Our guidebook advises that Panzano is the loveliest hill town in Chianti, and we see no reason to disagree. Perched high above a valley dotted with olive groves and vineyards, Panzano is note-perfect, right down to the clusters of local men who sit in the town square drinking and gossiping all afternoon and rising only occasionally to ring in sales for tourists. Nevertheless, Panzano’s charm is just gravy on the main attraction: we’re here to see the butcher.
Much has been written about Dario Cecchini, arguably the most famous butcher in the world. A passionate advocate of forgotten and unappreciated cuts (think beef knees), Cecchini believes in using and enjoying the whole animal. Thanks to Bill Buford’s memoir Heat, which dedicated several chapters to the charismatic and volatile butcher, the Antica Macelleria Cecchini has become a required stop for North American foodies in Tuscany.
My husband, Rob, has planned our trip so that we can sample the five-course beef tasting menu at Officina della Bistecca, one of the three restaurants that Cecchini operates within steps of his shop. “The first course is beef tartare,” he tells me. “The second course is beef tartare that’s been passed near a flame.” Shortly before we leave for Italy, while trolling Cecchini’s website in anticipation, he realizes that we can do more that just eat in Panzano; we can work at the butcher shop for the day. “We get a souvenir apron!” Rob tells me.
All travel involves some compromise between spouses. I, for example, am making Rob rent a car and navigate roundabouts, an activity that nearly ended our marriage a decade ago. So I’m prepared to accumulate some goodwill at the butcher shop. I tell Rob to book it.
When we arrive, we meet Cecchini’s wife, Kim, an American who has lived in Italy for 25 years and Cecchini himself. Apparently, very few people sign up for Butcher for a Day, and they seem genuinely delighted to have us there. Kim gives us our schedule: a tour of the meat locker and the restaurant kitchen, followed by some hard labor making sausages in the shop.

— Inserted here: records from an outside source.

(* ===== verification/Bleparse.v ===== *)
(** * src/radio/bleparse.js

    Bluetooth advertisements of sensors: the structures of a packet, BTHome
    version 2, the two formats of the Xiaomi firmwares, and what of it goes
    to the server. *)

From S2P Require Import Prelude JsBuffer JsMap JsFloat.

Local Open Scope Z_scope.

Definition AD_NAME_SHORT : Z := 8.
Definition AD_NAME_FULL : Z := 9.
Definition AD_SERVICE_DATA16 : Z := 22.

Definition UUID_BTHOME : Z := 64722.
Definition UUID_ENV : Z := 6170.
Definition UUID_MIBEACON : Z := 65173.

(** ** The objects *)

(** The factor [0.35] of the source is [35 / 10 ^ 2]. *)
Record factor := Factor { fc_num : Z; fc_digits : nat }.
Definition factor_num (f : factor) : f64 := fl_quot (fc_num f) (Z.to_pos (10 ^ Z.of_nat (fc_digits f))).

Record obj := Obj { ob_name : string; ob_len : Z; ob_signed : bool; ob_factor : factor }.

Definition f1 : factor := Factor 1 0.
Definition f01 : factor := Factor 1 1.
Definition f001 : factor := Factor 1 2.
Definition f0001 : factor := Factor 1 3.

Definition OBJ : list (Z * obj) := [
  (0, Obj "packet" 1 false f1);
  (1, Obj "battery" 1 false f1);
  (2, Obj "temperature" 2 true f001);
  (3, Obj "humidity" 2 false f001);
  (4, Obj "pressure" 3 false f001);
  (5, Obj "illuminance" 3 false f001);
  (6, Obj "mass" 2 false f001);
  (7, Obj "mass_lb" 2 false f001);
  (8, Obj "dewpoint" 2 true f001);
  (9, Obj "count" 1 false f1);
  (10, Obj "energy" 3 false f0001);
  (11, Obj "power" 3 false f001);
  (12, Obj "voltage" 2 false f0001);
  (13, Obj "pm25" 2 false f1);
  (14, Obj "pm10" 2 false f1);
  (18, Obj "co2" 2 false f1);
  (19, Obj "tvoc" 2 false f1);
  (20, Obj "moisture" 2 false f001);
  (46, Obj "humidity" 1 false f1);
  (47, Obj "moisture" 1 false f1);
  (58, Obj "button" 1 false f1);
  (60, Obj "dimmer" 2 false f1);
  (61, Obj "count" 2 false f1);
  (62, Obj "count" 4 false f1);
  (63, Obj "rotation" 2 true f01);
  (64, Obj "distance_mm" 2 false f1);
  (65, Obj "distance_m" 2 false f01);
  (66, Obj "duration" 3 false f0001);
  (67, Obj "current" 2 false f0001);
  (68, Obj "speed" 2 false f001);
  (69, Obj "temperature" 2 true f01);
  (70, Obj "uv" 1 false f01);
  (71, Obj "volume" 2 false f01);
  (72, Obj "volume_ml" 2 false f1);
  (73, Obj "flow" 2 false f0001);
  (74, Obj "voltage" 2 false f01);
  (75, Obj "gas" 3 false f0001);
  (76, Obj "gas" 4 false f0001);
  (77, Obj "energy" 4 false f0001);
  (78, Obj "volume" 4 false f0001);
  (79, Obj "water" 4 false f0001);
  (80, Obj "timestamp" 4 false f1);
  (81, Obj "acceleration" 2 false f0001);
  (82, Obj "gyroscope" 2 false f0001);
  (85, Obj "volume_storage" 4 false f0001);
  (86, Obj "conductivity" 2 false f1);
  (87, Obj "temperature" 1 true f1);
  (88, Obj "temperature" 1 true (Factor 35 2));
  (89, Obj "count" 1 true f1);
  (90, Obj "count" 2 true f1);
  (91, Obj "count" 4 true f1);
  (92, Obj "power" 4 true f001);
  (93, Obj "current" 2 true f0001);
  (94, Obj "direction" 2 false f001);
  (95, Obj "precipitation" 2 false f1);
  (96, Obj "channel" 1 false f1);
  (97, Obj "rotational_speed" 2 false f1);
  (240, Obj "device_type" 2 false f1);
  (241, Obj "firmware" 4 false f1);
  (242, Obj "firmware" 3 false f1)].

Definition BINARY : list (Z * string) := [
  (15, "generic"); (16, "power_on"); (17, "opening"); (21, "battery_low"); (22, "charging"); (26, "door");
  (28, "gas_detected"); (29, "heat"); (30, "light"); (31, "lock"); (32, "moisture_wet"); (33, "motion");
  (34, "moving"); (35, "occupancy"); (38, "presence"); (41, "smoke"); (42, "sound"); (43, "tamper");
  (44, "vibration"); (45, "window")]%string.

Definition KEEP : list string := [
  "battery"; "temperature"; "humidity"; "pressure"; "illuminance"; "dewpoint"; "voltage"; "pm25"; "pm10"; "co2";
  "tvoc"; "moisture"; "button"; "uv"; "power"; "energy"; "opening"; "door"; "window"; "motion"; "occupancy"; "presence";
  "moisture_wet"; "smoke"; "battery_low"; "vibration"; "tamper"; "light"]%string.

(** ** Numbers *)

(** [f >= 1 ? 0 : Math.min(3, Math.ceil(-Math.log10(f)))]: the digits that
    the place of the first figure of the factor needs. *)
Definition digits_of (f : factor) : nat :=
  let enough (d : nat) := 10 ^ Z.of_nat (fc_digits f) <=? fc_num f * 10 ^ Z.of_nat d in
  if enough 0%nat then 0%nat else if enough 1%nat then 1%nat else if enough 2%nat then 2%nat else 3%nat.

Definition round (v : f64) (f : factor) : f64 := fl_fixed v (digits_of f).

(** The bytes that are there, the last one first; the callers check the length. *)
Fixpoint read_le (buf : list Z) (off : Z) (n : nat) : Z :=
  match n with O => 0 | S n => byte_or0 buf off + 256 * read_le buf (off + 1) n end.
Definition readUInt (buf : list Z) (off len : Z) : Z := read_le buf off (Z.to_nat len).

Definition signed_of (u max : Z) : Z := if max <=? 2 * u then u - max else u.
Definition readInt (buf : list Z) (off len : Z) : Z := signed_of (readUInt buf off len) (2 ^ (8 * len)).

(** ** The structures of a packet *)

Record ad := Ad { ad_type : Z; ad_data : list Z }.

Fixpoint ad_loop (fuel : nat) (buf : list Z) (i : Z) : res (list ad) :=
  if i <? blen buf then
    match fuel with
    | O => NoFuel
    | S fuel =>
        let len := byte_or0 buf i in
        if (len =? 0) || (blen buf <? i + 1 + len) then Ok []
        else
          rest ← ad_loop fuel buf (i + 1 + len);
          Ok (Ad (byte_or0 buf (i + 1)) (subarray buf (i + 2) (i + 1 + len)) :: rest)
    end
  else Ok [].
Definition adStructures (buf : list Z) : res (list ad) := ad_loop (length buf) buf 0.

(** ** BTHome *)

Inductive value := VNum (n : f64) | VBool (b : bool).
Abbreviation values := (list (string * value)).
Record bthome := BTHome { bt_encrypted : bool; bt_values : values }.

Definition is_binary (id : Z) : bool :=
  (id =? 15) || (id =? 16) || (id =? 17) || ((21 <=? id) && (id <=? 45)).

(** The number an object's bytes stand for. *)
Definition scaled (o : obj) (raw : Z) : f64 := round (fl_mul (fl_of_Z raw) (factor_num (ob_factor o))) (ob_factor o).
Definition raw_of (o : obj) (data : list Z) (off : Z) : Z :=
  if ob_signed o then readInt data off (ob_len o) else readUInt data off (ob_len o).

(** The first number of a name counts. *)
Definition set_first (vs : values) (k : string) (v : value) : values :=
  if map_has vs k then vs else map_set vs k v.

Fixpoint bthome_loop (fuel : nat) (data : list Z) (i : Z) (vs : values) : res values :=
  if i <? blen data then
    match fuel with
    | O => NoFuel
    | S fuel =>
        let id := byte_or0 data i in
        if is_binary id then
          if blen data <=? i + 1 then Ok vs
          else bthome_loop fuel data (i + 2)
                 match map_get BINARY id with
                 | Some name => map_set vs name (VBool (byte_or0 data (i + 1) =? 1))
                 | None => vs
                 end
        else if (id =? 83) || (id =? 84) then
          if blen data <=? i + 1 then Ok vs
          else bthome_loop fuel data (i + (2 + byte_or0 data (i + 1))) vs
        else
          match map_get OBJ id with
          | None => Ok vs
          | Some o =>
              if blen data <? i + 1 + ob_len o then Ok vs
              else bthome_loop fuel data (i + (1 + ob_len o))
                     (set_first vs (ob_name o) (VNum (scaled o (raw_of o data (i + 1)))))
          end
    end
  else Ok vs.

Definition parseBthome (data : list Z) : res (option bthome) :=
  match data with
  | [] => Ok None
  | info :: _ =>
      if negb (Z.shiftr info 5 =? 2) then Ok None
      else if Z.testbit info 0 then Ok (Some (BTHome true []))
      else Some ∘ BTHome false <$> bthome_loop (length data) data 1 []
  end.

(** ** The formats of the environment UUID *)

Record env := Env { en_format : string; en_values : values }.

(** [buf.toString('hex')] *)
Definition hex_digit (n : Z) : Z := if n <? 10 then 48 + n else 87 + n.
Definition to_hex (b : list Z) : jstr := mjoin ((λ n, [hex_digit (n / 16); hex_digit (n mod 16)]) <$> b).

Definition u16_be (b : list Z) (i : Z) : Z := byte_or0 b i * 256 + byte_or0 b (i + 1).
Definition u16_le (b : list Z) (i : Z) : Z := byte_or0 b (i + 1) * 256 + byte_or0 b i.

Definition fixed (raw : Z) (f : factor) : value := VNum (round (fl_mul (fl_of_Z raw) (factor_num f)) f).
Definition plain (n : Z) : value := VNum (fl_of_Z n).

Section WithUnicode.
Context `{Unicode}.

(** [String(mac || '').replace(/:/g, '').toLowerCase()] *)
Definition macHex (mac : jstr) : jstr := toLowerCase (filter (λ c, c ≠ 58) mac).

Definition parseEnv (data : list Z) (mac : jstr) : option env :=
  if blen data =? 13 then
    if negb (bool_decide (to_hex (subarray data 0 6) = macHex mac)) then None
    else Some (Env "atc1441" [
      ("temperature"%string, fixed (signed_of (u16_be data 6) 65536) f01);
      ("humidity"%string, plain (byte_or0 data 8));
      ("battery"%string, plain (byte_or0 data 9));
      ("voltage"%string, fixed (u16_be data 10) f0001)])
  else if blen data =? 15 then
    if negb (bool_decide (to_hex (reverse (subarray data 0 6)) = macHex mac)) then None
    else Some (Env "pvvx" [
      ("temperature"%string, fixed (signed_of (u16_le data 6) 65536) f001);
      ("humidity"%string, fixed (u16_le data 8) f001);
      ("voltage"%string, fixed (u16_le data 10) f0001);
      ("battery"%string, plain (byte_or0 data 12))])
  else None.

(** ** Advertisements *)

(** The decoder gives whole pairs of surrogates, and neither of a pair is
    refused: going through the units drops the same characters. *)
Definition cleanName (buf : list Z) : option jstr :=
  let s := filter (λ c, (32 <=? c) && negb (c =? 127) && negb (c =? replacement) = true) (utf8_decode buf) in
  match take 32 (trim s) with [] => None | t => Some t end.

Record found := Found { fo_format : string; fo_encrypted : bool; fo_values : values }.
Record advert := Advert { av_format : string; av_encrypted : bool; av_name : option jstr; av_values : values }.

(** What a service data structure of two bytes and more tells. *)
Definition service (mac : jstr) (data : list Z) : res (option found) :=
  let uuid := u16_le data 0 in
  let rest := subarray data 2 (blen data) in
  if uuid =? UUID_BTHOME then
    r ← parseBthome rest;
    Ok (option_map (λ b, Found "bthome" (bt_encrypted b) (bt_values b)) r)
  else if uuid =? UUID_ENV then
    Ok (option_map (λ e, Found (en_format e) false (en_values e)) (parseEnv rest mac))
  else if (uuid =? UUID_MIBEACON) && (5 <=? blen rest) then
    Ok (Some (Found "mibeacon" (Z.testbit (u16_le rest 0) 3) []))
  else Ok None.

At the meat locker, we are handed off to Liam, an apprentice butcher from Saskatoon, who has a tattoo on his neck of a heart wreathed in sausages: he’s obviously committed to the project. Liam is spending a year in Europe, refining his culinary techniques, and hopes to return home to Canada eventually and open a French restaurant in Montreal. For now, he takes us into the cold room where four men stand around a table, butchering huge slabs of meat with elegant efficiency. It’s fascinating, and oddly peaceful to watch. Liam introduces us, and adds that Orlando, the eldest in the group, has been a butcher for 60 years. “He taught Dario’s father,” Liam tells us.
Liam asks what brings us here, and I mention Buford’s book. Orlando (lionized in Heat as ‘the Maestro’) pauses for a moment, raises an eyebrow, and then continues gliding his knife over the filet that is emerging from the carcass on the table. I think I’ll keep the fact that I’m a writer to myself. The knives are remarkably sharp.
Next, we stop in at the kitchen to watch Simonetta making olive oil cakes. Actually, she is making batter for four cakes, each the size of a manhole cover. Anyone who has slaved over a cake only to watch it collapse knows that you deviate from a baking recipe at your peril. The ‘recipe’ for this cake, though, is entirely in Simonetta’s head, and begins with 90 eggs, a few macerated oranges and three kilos of sugar. At one point, she declares that the batter requires an additional kilo of sugar. When I ask how she knows, she shrugs and tells me she can ‘feel’ it as she whisks. Then she adds most of a cask of olive oil and something in the neighborhood of three-quarters of a bottle of Italian brandy, and sprinkles a few pine nuts on top: “Not too many; they’re expensive.” Later, I confide to Kim that I think Simonetta is a genius. Kim agrees, and tells me the recipe changes every time, but is always delicious.
Now we are deemed ready to make sausages. We put on our aprons. Miko, our supervisor, pours two huge bags of ground pork on a marble table along with a considerable amount of minced garlic and indicates that we should start kneading it. When this is done to his satisfaction, he leads us back to Dario for the preparation of the final ingredient. Dario pours salt and pepper into a bowl and begins working the mixture with one hand. After a minute or so, he holds it out for us to smell, and it is astonishing: the heat of the hand-mixing has added a hint of something smokier, more complex. Are there other ingredients? Cecchini nods. “Amore!” he says, “Passione!” We take the magic elixir, and return to our station to stuff and tie the sausages into links.
We lunch at the communal table upstairs, gorging ourselves on porchetta and Tuscan meatloaf, not to mention the spectacular olive oil cake. As we stop by the shop on our way out, Miko is behind the counter, selling our sausages. Dario presents us with our aprons, which he signs with a flourish, and embraces us when we tell him what a wonderful day we’ve had. As we leave, we hear the American tourists behind us negotiating for the purchase of an apron. “You can’t buy them,” Kim says firmly. “You have to earn them.”